The issue of the contraception mandate may be one of the biggest political stories of the year. It is a law brought forward by the Obama administration that requires all employers to offer contraceptive coverage. This has been a requirement for all company healthcare coverage programs for many years already but religious affiliates have been exempt from following the rules. Obama is looking to change all that by requiring even religion-based employers, who have previously not offered coverage, to participate. Such services required by the contraception mandate will violate some of these religion-based employers’ moral conscience. Rule:
From the contraception mandate issue, two opposing ethical rules are rights and justice/fairness. From Velasquez’s Business Ethics: Concepts and Cases, the rights rule is “an individual’s entitlement to something.” It can address the contraception mandate from both an individual and a corporate issue. The rights rule is being processed more from the religious-based employers point of view.

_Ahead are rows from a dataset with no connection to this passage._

(** X16: when the configuration lets the identity section be read and the
    Ollama client answers a chat with text or with no content, then for
    every message, the empty one too, [generate_response] returns a result
    whose mode is "ai" or "echo" and whose response is a text that is not
    empty. *)
Theorem response_is_never_empty (message : string) (s : pystate) :
  identity_readable (personality_config (self s)) = true ->
  chat_content_is_text world ->
  exists entries s' text,
    generate_response repr_str world message s = (Ok (JDict entries), s')
    /\ (Py.assoc "mode" entries = Some (JStr "ai")
        \/ Py.assoc "mode" entries = Some (JStr "echo"))
    /\ Py.assoc "response" entries = Some (JStr text)
    /\ text <> EmptyString.
Proof.
  intros Hid Htext. rewrite (generate_response_cases message s Hid). cbv zeta.
  assert (Hecho : forall name ts (st : pystate),
    exists entries s' text,
      (@Ok json (echo_result repr_str name message ts), st)
      = (Ok (JDict entries), s')
      /\ (Py.assoc "mode" entries = Some (JStr "ai")
          \/ Py.assoc "mode" entries = Some (JStr "echo"))
      /\ Py.assoc "response" entries = Some (JStr text)
      /\ text <> EmptyString).
  { intros. eexists; eexists; eexists. split; [reflexivity|].
    split; [right; reflexivity|]. split; [reflexivity|]. discriminate. }
  destruct (client (self s)) as [c|]; [|apply Hecho].
  destruct (ai_attempt repr_str world message s) as [[content|e] s1] eqn:E;
    [|apply Hecho].
  destruct (Py.truthy content) eqn:Ht; [|apply Hecho].
  destruct (attempt_content _ _ _ _ E) as (t & c' & mdl & ms & reply & msg & H1 & H2 & H3).
  destruct (Htext _ _ _ _ _ _ _ H1 H2 H3) as [->|[text ->]]; [discriminate|].
  eexists; eexists; exists text. split; [reflexivity|].
  split; [left; reflexivity|]. split; [reflexivity|].
  intros ->. discriminate.
Qed.

(** *** Status *)

Lemma is_available_returns (s : pystate) :
  exists b s1, is_available world s = (Ok b, s1) /\ self s1 = self s.
Proof.
  rewrite is_available_cases.
  destruct (client (self s)) as [c|]; [|eauto].
  destruct (client_list world (length (trace s)) c); eauto.
Qed.

(** [get_status] by cases, for a configuration whose identity section can
    be read. *)
Lemma get_status_cases (s : pystate) :
  identity_readable (personality_config (self s)) = true ->
  exists available s1,
    is_available world s = (Ok available, s1)
    /\ self s1 = self s
    /\ get_status world s
       = match available, client (self s) with
         | true, Some c =>
             (Ok (JDict
                    (status_fields available (self s)
                       ++ match enumeration world (length (trace s1)) c with
                          | Ok names => [("available_models", JList names)]
                          | Raise _ => []
                          end)),
              {| self := self s1; trace := trace s1 ++ [EvList c] |})
         | _, _ => (Ok (JDict (status_fields available (self s))), s1)
         end.
Proof.
  intros Hid. destruct (is_available_returns s) as (b & s1 & Hav & Hself).
  exists b, s1. split; [exact Hav|]. split; [exact Hself|].
  assert (Hid1 : identity_readable (personality_config (self s1)) = true)
    by (rewrite Hself; exact Hid).
  assert (Hloaded :
    match personality_config (self s) with JNull => false | _ => true end
    = true).
  { unfold identity_readable, identity_section, Py.get in Hid.
    destruct (personality_config (self s)); try discriminate; reflexivity. }
  unfold get_status. py_run. rewrite Hav. py_run.
  rewrite (identity_field_readable "name" "Unknown" s1 Hid1). py_run.
  rewrite (identity_field_readable "display_name" "AI Assistant" s1 Hid1).
  py_run. rewrite Hself, Hloaded. unfold status_fields, enumeration.
  destruct b; [|reflexivity].
  destruct (client (self s)) as [c|]; [|reflexivity]. py_run.
  destruct (client_list world (length (trace s1)) c) as [models|e];
    [|rewrite ?Hself; reflexivity].
  destruct (model_names models) as [names|e]; rewrite ?Hself; reflexivity.
Qed.

(** X15: for every service whose configuration lets the identity section be
    read, [get_status] returns a status whatever the probe and the
    enumeration do; the status holds "available_models" only when
    [ai_available] is true and the enumeration succeeded, and then it is
    there with the enumerated names; every other entry is the same whether
    the enumeration succeeds or fails. *)
Theorem get_status_total (s : pystate) :
  identity_readable (personality_config (self s)) = true ->
  exists available s1 entries s',
    is_available world s = (Ok available, s1)
    /\ get_status world s = (Ok (JDict entries), s')
    /\ (forall k, k <> "available_models" ->
                  Py.assoc k entries
                  = Py.assoc k (status_fields available (self s)))
    /\ (forall listed,
          Py.assoc "available_models" entries = Some listed ->
          available = true
          /\ exists c names,
               client (self s) = Some c
               /\ enumeration world (length (trace s1)) c = Ok names
               /\ listed = JList names)
    /\ (forall c names,
          available = true ->
          client (self s) = Some c ->
          enumeration world (length (trace s1)) c = Ok names ->
          Py.assoc "available_models" entries = Some (JList names))
    /\ (forall c e,
          client (self s) = Some c ->
          enumeration world (length (trace s1)) c = Raise e ->
          entries = status_fields available (self s)).
Proof.
  intros Hid.
  destruct (get_status_cases s Hid) as (b & s1 & Hav & Hself & Hst).
  exists b, s1.
  destruct b; [destruct (client (self s)) as [c|] eqn:Ec|].
  - destruct (enumeration world (length (trace s1)) c) as [names|e] eqn:En.
    + eexists; eexists. split; [exact Hav|]. split; [exact Hst|].
      split; [|split; [|split]].
      * intros k Hk. cbn.
        repeat match goal with
               | |- context [String.eqb k ?x] =>
                   destruct (String.eqb k x) eqn:?
               end; try reflexivity.
        match goal with
        | H : String.eqb k "available_models" = true |- _ =>
            apply String.eqb_eq in H; contradiction
        end.
      * intros listed H. cbn in H. inversion H; subst.
        split; [reflexivity|]. exists c, names. auto.
      * intros c' names' _ Hc' En'. inversion Hc'; subst.
        rewrite En in En'. inversion En'; subst. reflexivity.
      * intros c' e Hc'. inversion Hc'; subst. rewrite En. discriminate.
    + eexists; eexists. split; [exact Hav|].
      split; [rewrite Hst, app_nil_r; reflexivity|].
      split; [reflexivity|]. split; [intros listed H; discriminate H|].
      split; [|reflexivity].
      intros c' names' _ Hc' En'. inversion Hc'; subst.
      rewrite En in En'. discriminate En'.
  - eexists; eexists. split; [exact Hav|]. split; [exact Hst|].
    split; [reflexivity|]. split; [intros listed H; discriminate H|].
    split; [|reflexivity]. intros c' names' _ Hc'. discriminate Hc'.
  - eexists; eexists. split; [exact Hav|]. split; [exact Hst|].
    split; [reflexivity|]. split; [intros listed H; discriminate H|].
    split; [|reflexivity]. intros c' names' Hb. discriminate Hb.
Qed.

(** *** The service object across requests *)

Lemma eq_trans_service (a b c : AIService) : a = b -> b = c -> a = c.
Proof. congruence. Qed.

(** X17: [is_available] and [get_status] leave the model identifier, the
    endpoint, the client handle and the configuration as they were, on
    every path; so does [generate_response], on every path, when
    [personality.base_personality] is not a list (in a PersonalityConfig it
    is text). *)
Theorem requests_leave_service_unchanged (message : string) (s : pystate) :
  self (snd (is_available world s)) = self s
  /\ self (snd (get_status world s)) = self s
  /\ (base_is_list (personality_config (self s)) = false ->
      self (snd (generate_response repr_str world message s)) = self s).
Proof.
  split; [|split].
  - symmetry.
    apply (stable_is_available anything (@eq AIService) (@eq_refl AIService)
             eq_trans_service s Logic.I).
  - symmetry.
    apply (stable_get_status anything (@eq AIService) (@eq_refl AIService)
             eq_trans_service s Logic.I).
  - intros H. symmetry.
    apply (stable_generate_response base_no_list (@eq AIService)
             (@eq_refl AIService) eq_trans_service prompt_keeps_self
             message s H).
Qed.
(** * Multiscale label reconciliation: [MultiscaleGenerator.multiscale_match]

    A shallow embedding of [src/research_tools/generator/multiscale.py]
    (class [MultiscaleGenerator]) and the properties of its matcher.

    Floating-point numbers are modelled by rationals; the numpy value
    equality [==] on them is [Qeq_bool].  numpy arrays and Python
    dictionaries live in a store of objects addressed by references, so
    that in-place row assignment and the copies made by [np.delete] are
    visible in the model. *)

From Stdlib Require Import List ZArith QArith Qminmax Bool Arith Lia Sorted.
Import ListNotations.

Set Implicit Arguments.

(** ** Outcomes of a Python computation *)

Inductive exn : Type :=
| AssertionError
| KeyError
| IndexError
| TypeError
| ValueError.

Inductive outcome (A : Type) : Type :=
| Ok (a : A)
| Raise (e : exn)
| Diverge.

Arguments Ok {A} a.
Arguments Raise {A} e.
Arguments Diverge {A}.

Definition obind {A B} (m : outcome A) (f : A -> outcome B) : outcome B :=
  match m with
  | Ok a => f a
  | Raise e => Raise e
  | Diverge => Diverge
  end.

Declare Scope py_scope.
Delimit Scope py_scope with py.
Notation "x <- m ;; k" := (obind m (fun x => k))
  (at level 61, m at next level, right associativity) : py_scope.
Notation "' p <- m ;; k" := (obind m (fun p => k))
  (at level 61, p pattern, m at next level, right associativity) : py_scope.
Local Open Scope py_scope.

(** ** Boxes and flattened rows *)

(** A row [xmin, ymin, xmax, ymax] of an [N x 4] array. *)
Record Box : Type := mkBox { xmin : Q; ymin : Q; xmax : Q; ymax : Q }.

(** [np.all(a == b)] on two boxes. *)
Definition box_eqb (a b : Box) : bool :=
  Qeq_bool (xmin a) (xmin b) && Qeq_bool (ymin a) (ymin b) &&
  Qeq_bool (xmax a) (xmax b) && Qeq_bool (ymax a) (ymax b).

(** A row [*bbox, class_id, occurance] of a flattened [N x 6] array. *)
Record FlatItem : Type :=
  mkItem { item_bbox : Box; item_class : Z; item_occ : nat }.

(** [np.all(item == target_item)] on two flattened rows. *)
Definition item_eqb (a b : FlatItem) : bool :=
  box_eqb (item_bbox a) (item_bbox b) &&
  Z.eqb (item_class a) (item_class b) &&
  Nat.eqb (item_occ a) (item_occ b).

(** An entry of [self.annotation_map[image_name]]: a COCO category id and
    a box [x, y, w, h]. *)
Record Annotation : Type :=
  mkAnnotation { category_id : Z; bbox : Q * Q * Q * Q }.

(** Modelled from the spec: [iou_np] of [generator/util.py] is not part of
    the sources at hand.  Section 4.1 describes it as the standard
    intersection over union of two axis-aligned boxes, 0 when they do not
    overlap. *)
Definition box_area (a : Box) : Q := (xmax a - xmin a) * (ymax a - ymin a).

The justice/fairness rule being discussed in this case brief is the egalitarianism view. Egalitarianism is “every person should be given exactly equal shares of a society’s or a group’s benefits and burdens.” It addresses the contraception mandate from a systemic issue Analysis:
1. Rights: Religious institutions do not want to have to cover birth control in their insurance plans for employees. Such services required by the contraception mandate will violate these religion-based institutions’ moral conscience. Thus, the contraception mandate can be viewed as an obstruction of the constitutional rights presented in the First Amendment. The First Amendment of the United States Constitution reads as following: “Congress shall make no law respecting an establishment of religion, or prohibiting the free exercise thereof; or abridging the freedom of speech, or of the press; or the right of the people peaceably to assemble, and to petition...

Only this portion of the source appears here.